Inner thigh blackheads are blockages in your pores caused by various factors including:

  • heat
  • friction
  • genetics
  • oil buildup
  • hormonal imbalance

Your instinct might be to just pop ‘em or pull ‘em and move on with your life. Bad idea! Instead of going all aggro on a blackhead extraction mission, choose a gentler and more effective way to make those pustules fade away.
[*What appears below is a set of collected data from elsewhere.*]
Example lending_tests_pass :
  forallb id
    [fill_claim_verifies_against_its_template_and_renders; fill_claim_is_refused_when_metadata_or_proceeds_disagree;
     exercise_claims_verify_partial_and_full;
     exercise_claim_is_refused_without_the_owned_token_or_with_short_release;
     exercise_of_a_non_lbtc_collateral_names_the_collateral; untyped_and_malformed_memos_are_told_apart;
     op_return_payloads_and_amount_formatting; offer_claim_verifies_against_its_template_and_renders;
     offer_claim_is_refused_when_the_covenant_or_token_disagree;
     fill_v6_claim_verifies_with_the_lender_token_from_the_memo;
     offer_cancel_and_claim_verify_with_the_owned_token] = true.
Proof. vm_compute. reflexivity. Qed.

End LendingTests.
Use a water soluble cleanser or a gentle chemical peel to clean and exfoliate the affected skin areas, especially when you’re super sweaty.

Also, be sure to moisturize the inner thigh skin with a water based moisturizer and dress for success by choosing loose fitting clothes made from breathable fabrics.

P.S. If your inner thigh blackheads persist, this may be a sign that you have an underlying hormonal imbalance or a painful skin condition known as hidradenitis suppurativa. Be sure to check in with your doctor to plan out your best course of action.